13 Parteien für Konsequenzen

Zuletzt hatten 13 EVP-Parteien den Ausschluss oder die zeitweise Suspendierung der FIDESZ gefordert. Vorangegangen war eine Plakatkampagne der ungarischen Regierung, die sich gegen den von der EVP gestellten EU-Kommissionschef Jean-Claude Juncker richtete. Auf dem Bild ist Juncker zusammen mit dem US-Milliardär Soros in unvorteilhafter Pose zu sehen, beide werden zudem mit falschen Behauptungen zur EU-Migrationspolitik diffamiert.

Grafik zur EVP
Grafik: APA/ORF.at; Quelle: APA/EU-Parlament

Kritikerinnen und Kritiker werfen Orban zudem vor, in Ungarn seit Jahren Demokratie und Rechtsstaat auszuhöhlen, kritische Medien zum Schweigen zu bringen und die Opposition durch Repressalien wie willkürliche Geldstrafen zu schwächen. Seit Wochen ist daher ein möglicher Ausschluss im Gespräch. Sowohl EVP als auch FIDESZ hatten in der Folge Bedingungen gestellt, um eine volle Mitgliedschaft aufrechterhalten zu können.

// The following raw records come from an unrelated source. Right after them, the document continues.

Lemma exec_op_step o sw hist pts last :
  repr sw pts → covers (bucketSize sw) (windowLength sw) last hist pts → op_mono last o →
  pts_ok (hist ++ op_points (bucketSize sw) o) →
  ∃ pts', repr (exec_op o sw) pts' ∧
    covers (bucketSize sw) (windowLength sw) (op_last o) (hist ++ op_points (bucketSize sw) o) pts'.
Proof.
  set (bs := bucketSize sw). set (len := windowLength sw).
  intros Hr (Hc & Hle & Habs & Hlen) Hm Hok. destruct o as [t now now' v|now]; simpl in *.
  - destruct Hm as [[Hm1 Hm2] Hm3].
    set (start := time_Round now bs - len). set (key := time_Round t bs) in *.
    pose proof (time_Round_mono bs _ _ Hm1) as Hk1. pose proof (time_Round_mono bs _ _ Hm2) as Hk2.
    pose proof (time_Round_mono bs _ _ Hm3) as Hk3. fold key in Hk1, Hk2.
    assert (Hafter : pts_abs (pts_after start pts) ≤ pts_abs pts ∧
      (length (pts_after start pts) ≤ length pts)%nat).
    { split; [apply Zsum_abs_filter|apply length_filter]. }
    pose proof Hok as [Hok1 Hok2]. rewrite pts_abs_snoc in Hok1. rewrite length_app in Hok2. simpl in Hok2.
    assert (Hnew : pts_ok (pts_after start pts ++ [(key, v)])).
    { split; [rewrite pts_abs_snoc; lia|rewrite length_app; simpl; lia]. }
    eexists. split.
    { apply repr_add; [done|done|]. intros p Hp. specialize (Hle p Hp). fold bs key. lia. }
    fold bs len start key.
    assert (Hin : inWindow now' sw key = (time_Round now' bs - len <? key)).
    { unfold inWindow. fold bs len. destruct (Z.ltb_spec (time_Round now' bs) key); [lia|].
      by rewrite andb_true_r. }
    rewrite Hin. split_and!.
    + intros n Hn. pose proof (time_Round_mono bs _ _ Hn) as Hk4. rewrite !pts_after_app.
      rewrite pts_after_after by (unfold start; lia). rewrite Hc by lia. f_equal.
      destruct (Z.ltb_spec (time_Round now' bs - len) key); [done|].
      symmetry. apply filter_none. intros p ->%list_elem_of_singleton. simpl. lia.
    + intros p [Hp|Hp]%elem_of_app.
      * apply list_elem_of_filter in Hp as [_ Hp]. specialize (Hle p Hp). lia.
      * destruct (_ <? _); [|set_solver]. apply list_elem_of_singleton in Hp as ->. simpl. lia.
    + rewrite pts_abs_snoc. destruct (_ <? _); [rewrite pts_abs_snoc|rewrite app_nil_r]; lia.
    + rewrite !length_app. simpl. destruct (_ <? _); simpl; lia.
  - exists (pts_after (time_Round now bs - len) pts). rewrite app_nil_r in *. split.
    { by apply repr_advance. }
    split_and!.
    + intros n Hn. pose proof (time_Round_mono bs _ _ Hn). rewrite pts_after_after, Hc by lia. done.
    + intros p [_ Hp]%list_elem_of_filter. specialize (Hle p Hp).
      pose proof (time_Round_mono bs _ _ Hm). lia.
    + pose proof (Zsum_abs_filter (λ p, time_Round now bs - len < p.1) snd pts).
      unfold pts_abs, pts_after in *. lia.
    + pose proof (length_filter (λ p, time_Round now bs - len < p.1) pts). unfold pts_after. lia.
Qed.

Lemma exec_op_config o sw :
  bucketSize (exec_op o sw) = bucketSize sw ∧ windowLength (exec_op o sw) = windowLength sw.
Proof.
  destruct o as [t now now' v|now]; simpl; [|by rewrite advance_bucketSize, advance_windowLength].
  unfold Add, AddWithTime. destruct (negb _); simpl;
    by rewrite advance_bucketSize, advance_windowLength.
Qed.

Lemma exec_repr ops sw hist pts last :
  repr sw pts → covers (bucketSize sw) (windowLength sw) last hist pts → clock_mono last ops →
  pts_ok (hist ++ points (bucketSize sw) ops) →
  ∃ pts', repr (exec ops sw) pts' ∧
    covers (bucketSize sw) (windowLength sw) (clock_last last ops)
      (hist ++ points (bucketSize sw) ops) pts'.
Proof.
  revert sw hist pts last. induction ops as [|o ops IH]; intros sw hist pts last Hr Hc Hm Hok; simpl in *.
  { exists pts. by rewrite app_nil_r. }
  destruct Hm as [Hm1 Hm2]. rewrite app_assoc in Hok |- *.
  destruct (exec_op_config o sw) as [Hb Hw].
  destruct (exec_op_step o sw hist pts last Hr Hc Hm1) as (pts1 & Hr1 & Hc1).
  { by apply pts_ok_app_l in Hok. }
  rewrite <-Hb, <-Hw in Hc1. rewrite <-Hb in Hok.
  destruct (IH (exec_op o sw) _ pts1 (op_last o) Hr1 Hc1 Hm2 Hok) as (pts2 & Hr2 & Hc2).
  exists pts2. rewrite Hb, Hw in Hc2. done.
Qed.

Lemma exec_config ops sw :
  bucketSize (exec ops sw) = bucketSize sw ∧ windowLength (exec ops sw) = windowLength sw.
Proof.
  revert sw. induction ops as [|o ops IH]; intros sw; simpl; [done|].
  destruct (IH (exec_op o sw)) as [-> ->]. apply exec_op_config.
Qed.

(** A window the constructor returns is empty. *)
Lemma repr_new bs len : repr (NewSlidingWindow [WithBucketSize bs; WithWindowLength len]) [].
Proof.
  assert (∀ bs len, repr (mk_window bs len lm_New 0 (f_of_Z 0)) []).
  { intros. split_and!; [|done..]. exists []. split_and!; [constructor|set_solver|apply lm_view_New]. }
  unfold NewSlidingWindow. simpl. destruct (bs =? 0); simpl; destruct (len =? 0); apply H1.
Qed.

(** The window after a run from a new window, once read at [now]: the points of
    the run whose rounded instant is at most [windowLength] old. *)
Lemma exec_window ops bs len last now :
  let sw := NewSlidingWindow [WithBucketSize bs; WithWindowLength len] in
  clock_mono last ops → clock_last last ops ≤ now → pts_ok (points (bucketSize sw) ops) →
  repr (advance now (exec ops sw))
    (pts_after (time_Round now (bucketSize sw) - windowLength sw) (points (bucketSize sw) ops)).
Proof.
  intros sw Hm Hnow Hok.
  destruct (exec_repr ops sw [] [] last (repr_new bs len)) as (pts & Hr & Hc & _); [|done..|].
  { split_and!; [done|set_solver|done|done]. }
  destruct (exec_config ops sw) as [Hb Hw]. pose proof (repr_advance now _ _ Hr) as Hr'.
  rewrite Hb, Hw, Hc in Hr' by done. done.
Qed.

(** The count of a window that was cleared while [c] points were in its
    buckets, as the eviction goes on. *)
Lemma advance_loop_cleared start ks sw pts c :
  view_ok (buckets sw) ks pts → pts_after start pts ≠ [] →
  qty sw = u64 (Z.of_nat (length pts) - c) → pts_ok pts →
  qty (advance_loop start ks sw) = u64 (Z.of_nat (length (pts_after start pts)) - c).
Proof.
  revert sw pts. induction ks as [|k ks IH]; intros sw pts Hv Hne Hq Hok.
  { destruct Hne. assert (pts = []) as ->; [|done]. destruct pts as [|p pts]; [done|].
    destruct Hv as (_ & Hin & _). specialize (Hin p.1). set_solver. }
  pose proof (view_get _ _ _ k Hv) as Hg. pose proof Hv as (Hs & Hin & Hview). csimpl.
  destruct (Z.ltb_spec start k) as [Hk|Hk].
  - unfold pts_after. rewrite filter_all; [done|]. intros p Hp.
    assert (p.1 ∈ k :: ks) as [->|Hp']%elem_of_cons by (apply Hin; by apply list_elem_of_fmap_2); [done|].
    apply StronglySorted_inv in Hs as [_ Hall].
    pose proof (proj1 (Forall_forall _ _) Hall _ Hp'). simpl in *. lia.
  - assert (Hpts : pts_after start pts = pts_after start (filter (λ p, p.1 ≠ k) pts)).
    { unfold pts_after. rewrite list_filter_filter. apply list_filter_iff. intros p. lia. }
    destruct (lm_Get (buckets sw) k) as [b|] eqn:Eg.
    2:{ rewrite lm_view_Get, Hview, assoc_get_map in Eg. case_decide; [done|set_solver]. }
    simpl in Hg. subst b. pose proof (view_remove _ _ _ _ Hv) as Hv'.
    assert (Hsize : (0 <? lm_Size (lm_Remove (buckets sw) k))%nat = true).
    { apply Nat.ltb_lt. pose proof Hv' as (_ & Hin' & Hview'). rewrite lm_view_Size, Hview', length_fmap.
      destruct ks as [|k' ks]; [|simpl; lia]. destruct Hne. rewrite Hpts.
      destruct (filter _ pts) as [|p l]; [done|]. specialize (Hin' p.1). set_solver. }
    rewrite Hsize, Hpts. apply IH; simpl; [done|by rewrite <-Hpts| |by apply pts_ok_filter].
    rewrite Hq, <-(pts_len_remove k pts). unfold u64. rewrite Zminus_mod_idemp_l. f_equal. lia.
Qed.


(** Clear zeroes the count and the sum but leaves the buckets in place, so
    the evictions that follow subtract from zero: as long as some point is left
    in the window, Count wraps around below zero by the number of evicted
    points. *)
Theorem clear_then_evict_wraps sw pts now :
  let recent := pts_after (time_Round now (bucketSize sw) - windowLength sw) pts in
  repr sw pts → recent ≠ [] →
  (Count now (Clear sw)).1 = u64 (Z.of_nat (length recent) - Z.of_nat (length pts)).
Proof.
  intros recent ((ks & Hv) & Hok & _) Hne. simpl. unfold advance. simpl.
  assert (Hks : lm_Keys (buckets sw) = ks).
  { destruct Hv as (_ & _ & Hv). by rewrite lm_view_Keys, Hv, <-list_fmap_compose, list_fmap_id. }
  rewrite Hks. apply advance_loop_cleared; simpl; [done..| |done]. by rewrite Z.sub_diag.
Qed.

End refinement.


(** Two points, a Clear, and the eviction of the first: the count is 2^64 - 1. *)
Example clear_then_evict_wraps_witness :
  let sw := exec [OpAdd 0 0 0 1; OpAdd (40 * Second) (40 * Second) (40 * Second) 1]
    (NewSlidingWindow (LM := list (Z * bucket)) [WithBucketSize Second; WithWindowLength Minute]) in
  (Count (80 * Second) (Clear sw)).1 = 2 ^ 64 - 1.
Proof.
  intros sw. apply (clear_then_evict_wraps sw [(0, 1); (40 * Second, 1)] (80 * Second)); [|by vm_compute].
  split_and!; [|by vm_compute..]. exists [0; 40 * Second].
  split_and!; [|set_solver|by vm_compute]. repeat constructor.
Defined.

EU-Kommissionspräsident Juncker forderte den Ausschluss der FIDESZ. „Ich rate meinen Parteifreunden, (…) dass die FIDESZ-Partei von Herrn Orban ausgeschlossen wird“, so Juncker am Mittwoch im Deutschlandfunk. Orbans Partei entferne sich seit Jahren „von den christdemokratischen Grundwerten“. Damit sei ihr „Platz außerhalb der Europäischen Volkspartei“.